B. AGENTES ETIOLOGICOS

Ciertos agentes etiológicos son fáciles de identificar en preparados citológicos, incluyendo bacterias, histoplasma, blastomyces, cryptococcus, coccidioides, aspergillus/penicillium, rickettsias, demodex, y toxoplasma.

C. TUMORES MALIGNOS

La mayoría de las células somaticas, con excepción de los precursores hemáticos en la médula ósea, son bien diferenciadas. Las células neoplásticas tienen una o más de estas características: aumento de la relación nucleo:citoplasma; cromatina fina; nucléolos; uniformidad morfológica; pleomorfismo; vacuolización; anisocitosis; y anisocariosis. Además de esto, las células neoplásticas habitualmente difieren morfologicamente de la población progenitora.


D.  CARCINOMAS vs. SARCOMAS vs. TUMORES DE CELULAS REDONDAS

1.  CARCINOMAS

La mayoría de los carcinomas continene células redondas o poligonales que forman grupos (interacción célula a célula). Tienen un citoplasma azul oscuro, y en la mayoría de los adenocarcinomas hay vacuolas evidentes. En los carcinomas espinocelulares, las células aparecen como células individuales.

2.  SARCOMAS

Las características típicas de los sarcomas incluyen células fusiformes o poligonales que no se asocian con la célula vecina, que tienen citoplasma rojizo a azulado, y núcleos irregulares.
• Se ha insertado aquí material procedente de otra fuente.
(** *** The reverse migration *)

Lemma add_link_In (am : ProgramModule) (ls : list (Z * nat)) (pid : Z)
    (x : Z * nat) :
  In x (add_link am ls pid) <-> In x ls \/ x = (pid, pm_id am).
Proof.
  unfold add_link.
  destruct (existsb _ ls) eqn:E.
  - split; [now left|]. intros [H| ->]; [exact H|].
    apply existsb_exists in E. destruct E as ([p i] & Hin & Ei).
    cbn [fst snd] in Ei. apply andb_true_iff in Ei. destruct Ei as [E1 E2].
    apply Z.eqb_eq in E1. apply Nat.eqb_eq in E2. now subst.
  - rewrite in_app_iff. cbn [In]. intuition congruence.
Qed.

Lemma add_links_In (am : ProgramModule) (pids : list Z) (ls : list (Z * nat))
    (x : Z * nat) :
  In x (fold_left (add_link am) pids ls) <->
  In x ls \/ exists pid, In pid pids /\ x = (pid, pm_id am).
Proof.
  revert ls. induction pids as [|p pids IH]; intros ls; cbn [fold_left].
  - split; [now left|]. intros [H|(p & [] & _)]. exact H.
  - rewrite IH, add_link_In. split.
    + intros [[H|H]|(q & Hq & H)]; [now left | right | right].
      * exists p. split; [now left | exact H].
      * exists q. split; [now right | exact H].
    + intros [H|(q & [<-|Hq] & H)]; [now left; left | now left; right|].
      right. now exists q.
Qed.

Lemma add_link_NoDup (am : ProgramModule) (ls : list (Z * nat)) (pid : Z) :
  NoDup ls -> NoDup (add_link am ls pid).
Proof.
  intros H. unfold add_link. destruct (existsb _ ls) eqn:E; [exact H|].
  apply NoDup_app; [exact H | repeat constructor; intros [] |].
  intros a Ha [<-|[]].
  assert (T : existsb (fun l => Z.eqb (fst l) pid && Nat.eqb (snd l) (pm_id am))
                      ls = true).
  { apply existsb_exists. exists (pid, pm_id am). split; [exact Ha|].
    cbn [fst snd]. now rewrite Z.eqb_refl, Nat.eqb_refl. }
  congruence.
Qed.

Lemma add_links_NoDup (am : ProgramModule) (pids : list Z)
    (ls : list (Z * nat)) :
  NoDup ls -> NoDup (fold_left (add_link am) pids ls).
Proof.
  revert ls. induction pids as [|p pids IH]; intros ls H; cbn [fold_left];
    [exact H|].
  apply IH. now apply add_link_NoDup.
Qed.

Lemma add_links_present (am : ProgramModule) (pids : list Z)
    (ls : list (Z * nat)) :
  (forall pid, In pid pids -> In (pid, pm_id am) ls) ->
  fold_left (add_link am) pids ls = ls.
Proof.
  induction pids as [|p pids IH]; intros H; cbn [fold_left]; [reflexivity|].
  assert (E : add_link am ls p = ls).
  { unfold add_link.
    assert (T : existsb (fun l => Z.eqb (fst l) p && Nat.eqb (snd l) (pm_id am))
                        ls = true).
    { apply existsb_exists. exists (p, pm_id am).
      split; [apply H; now left|].
      cbn [fst snd]. now rewrite Z.eqb_refl, Nat.eqb_refl. }
    now rewrite T. }
  rewrite E. apply IH. intros q Hq. apply H. now right.
Qed.

Lemma adminmorph_qs_app (db : Database) (am : ProgramModule) :
  filter is_adminmorph (program_modules db ++ [adminmorph_defaults (pm_id am)])
  = adminmorph_qs db ++ [adminmorph_defaults (pm_id am)].
Proof. now rewrite filter_app. Qed.

(** What [get_or_create] returns and leaves. *)
Lemma get_or_create_row (db db1 : Database) (am : ProgramModule) :
  get_or_create db = inl (am, db1) ->
  adminmorph_qs db1 = [am]
  /\ handler am = "AdminMorph"
  /\ programs db1 = programs db /\ links db1 = links db
  /\ (program_modules db1 = program_modules db
      \/ (adminmorph_qs db = []
          /\ am = adminmorph_defaults (next_pm_id db)
          /\ program_modules db1 = program_modules db ++ [am])).
Proof.
  unfold get_or_create.
  destruct (adminmorph_qs db) as [|m [|m' l]] eqn:E; [| |discriminate].
  - intros [= <- <-]. unfold adminmorph_qs in *. cbn [program_modules].
    rewrite filter_app, E. cbn.
    repeat split. right. now repeat split.
  - intros [= <- <-]. split; [exact E|].
    assert (H : In m (adminmorph_qs db)) by (rewrite E; now left).
    apply filter_In in H. rewrite is_adminmorph_true in H.
    repeat split; [tauto | now left].
Qed.

Lemma reverse_done (coerce_ids : json -> list Z + exn)
    (db db' : Database) (fs fs' : FileSystem) :
  restore_adminmorph_programmodule coerce_ids db fs = Done db' fs' ->
  exists am db1 v ids,
    get_or_create db = inl (am, db1)
    /\ read_state fs = inl v /\ ids_of_json coerce_ids v = inl ids
    /\ db' = restore_links db1 am ids /\ fs' = remove_state_file fs.
Proof.
  unfold restore_adminmorph_programmodule.
  destruct (get_or_create db) as [[am db1]|e]; [|discriminate].
  destruct (read_state fs) as [v|e]; [|discriminate].
  destruct (ids_of_json coerce_ids v) as [ids|e] eqn:Hi; [|discriminate].
  intros [= <- <-]. exists am, db1, v, ids. now rewrite Hi.
Qed.

(** X21. A reverse migration that completes removes nothing and invents
    nothing: every registry row and every link is still there, the
    programs are untouched, a link that is new joins an existing program
    to an AdminMorph row, and the links stay free of duplicates. *)
Theorem reverse_migration_only_adds
    (coerce_ids : json -> list Z + exn)
    (db db' : Database) (fs fs' : FileSystem) :
  restore_adminmorph_programmodule coerce_ids db fs = Done db' fs' ->
  (forall m, In m (program_modules db) -> In m (program_modules db'))
  /\ programs db' = programs db
  /\ (forall l, In l (links db) -> In l (links db'))
  /\ (forall pid i, In (pid, i) (links db') -> ~ In (pid, i) (links db) ->
                    In pid (programs db)
                    /\ exists am, In am (program_modules db')
                                  /\ handler am = "AdminMorph"
                                  /\ pm_id am = i)
  /\ (NoDup (links db) -> NoDup (links db')).
Proof.
  intros H. apply reverse_done in H.
  destruct H as (am & db1 & v & ids & G & _ & _ & -> & _).
  apply get_or_create_row in G.
  destruct G as (Q & Hh & Hp & Hl & Hr).
  assert (Ham : In am (program_modules db1)).
  { assert (F : In am (adminmorph_qs db1)) by (rewrite Q; now left).
    apply filter_In in F. tauto. }
  unfold restore_links. cbn [program_modules programs links].
  split; [|split; [|split; [|split]]].
  - intros m Hm. destruct Hr as [-> | (_ & _ & ->)]; [exact Hm|].
    apply in_or_app. now left.
  - exact Hp.
  - intros l Hin. apply add_links_In. left. now rewrite Hl.
  - intros pid i Hin Hnew. apply add_links_In in Hin.
    destruct Hin as [Hin|(p & Hp' & E)]; [rewrite Hl in Hin; contradiction|].
    injection E as -> ->. apply filter_In in Hp'. rewrite Hp in Hp'.
    split; [tauto|]. now exists am.
  - intros N. apply add_links_NoDup. now rewrite Hl.
Qed.

Lemma reverse_migration_only_adds_witness :
  NoDup [(3%Z, 8); (3%Z, 9); (1%Z, 9)].
Proof.
  apply (proj2 (proj2 (proj2 (proj2 (reverse_migration_only_adds refuse_ids
           migrated
           {| program_modules := [other_row; adminmorph_defaults 9];
              programs := [3; 1]%Z;
              links := [(3%Z, 8); (3%Z, 9); (1%Z, 9)] |}
           saved {| state_file := None; read_only := false |} eq_refl))))).
  cbn. repeat constructor. intros [].
Defined.

Lemma remove_state_file_twice (fs : FileSystem) :
  remove_state_file (remove_state_file fs) = remove_state_file fs.
Proof.
  unfold remove_state_file. destruct (read_only fs) eqn:R.
  - now rewrite R.
  - reflexivity.
Qed.

Lemma read_state_removed (coerce_ids : json -> list Z + exn)
    (fs : FileSystem) (v : json) (ids : list Z) :
  read_state fs = inl v -> ids_of_json coerce_ids v = inl ids ->
  exists v' ids',
    read_state (remove_state_file fs) = inl v'
    /\ ids_of_json coerce_ids v' = inl ids'
    /\ forall pid, In pid ids' -> In pid ids.
Proof.
  intros Hv Hi. unfold remove_state_file. destruct (read_only fs).
  - now exists v, ids.
  - exists (JArray []), []. repeat split. intros pid [].
Qed.

(** X22. The reverse migration is idempotent: run again on the state a
    completed run has left, it completes and changes neither the database
    nor the file system. *)
Theorem reverse_migration_idempotent
    (coerce_ids : json -> list Z + exn)
    (db db' : Database) (fs fs' : FileSystem) :
  restore_adminmorph_programmodule coerce_ids db fs = Done db' fs' ->
  restore_adminmorph_programmodule coerce_ids db' fs' = Done db' fs'.
Proof.
  intros H. apply reverse_done in H.
  destruct H as (am & db1 & v & ids & G & Hv & Hi & -> & ->).
  apply get_or_create_row in G.
  destruct G as (Q & Hh & Hp & Hl & _).
  destruct (read_state_removed coerce_ids fs v ids Hv Hi)
    as (v' & ids' & Hv' & Hi' & Sub).
  unfold restore_adminmorph_programmodule.
  assert (G' : get_or_create (restore_links db1 am ids)
               = inl (am, restore_links db1 am ids)).
  { unfold get_or_create, adminmorph_qs, restore_links.
    cbn [program_modules]. fold (adminmorph_qs db1). now rewrite Q. }
  rewrite G', Hv', Hi', remove_state_file_twice. f_equal.
  unfold restore_links. cbn [program_modules programs links]. f_equal.
  apply add_links_present. intros pid Hpid. apply add_links_In.
  right. exists pid. split; [|reflexivity].
  apply filter_In in Hpid. apply filter_In. split; [tauto|].
  apply existsb_Zeqb_true. apply Sub. now apply existsb_Zeqb_true.
Qed.

Lemma reverse_migration_idempotent_witness :
  restore_adminmorph_programmodule refuse_ids
    {| program_modules := [other_row; adminmorph_defaults 9];
       programs := [3; 1]%Z;
       links := [(3%Z, 8); (3%Z, 9); (1%Z, 9)] |}
    {| state_file := None; read_only := false |}
  = Done {| program_modules := [other_row; adminmorph_defaults 9];
            programs := [3; 1]%Z;
            links := [(3%Z, 8); (3%Z, 9); (1%Z, 9)] |}
         {| state_file := None; read_only := false |}.
Proof.
  apply (reverse_migration_idempotent refuse_ids migrated _ saved _).
  reflexivity.
Defined.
Muchas de las células mesenquimáticas tienen projecciones del citoplasma que semejan velos o colas. Es importante recordar que en un porcentaje variable de sarcomas, las células no exfolian bien, por lo tanto una punción puede dar resultados “negativos”. En esos casos, es importante hacer una biopsia quirúrgica.

3.  TUMORES DE CELULAS REDONDAS

Los tumores compuestos de una población monomórfica de células redondas individuales se denominan tumores de células redondas, e incluyen linfomas, tumores venéreos transmisibles, histiocitomas, mastocitomas, plasmacitomas, y melanomas. Las células en los melanomas y mastocitomas contienen gránulos.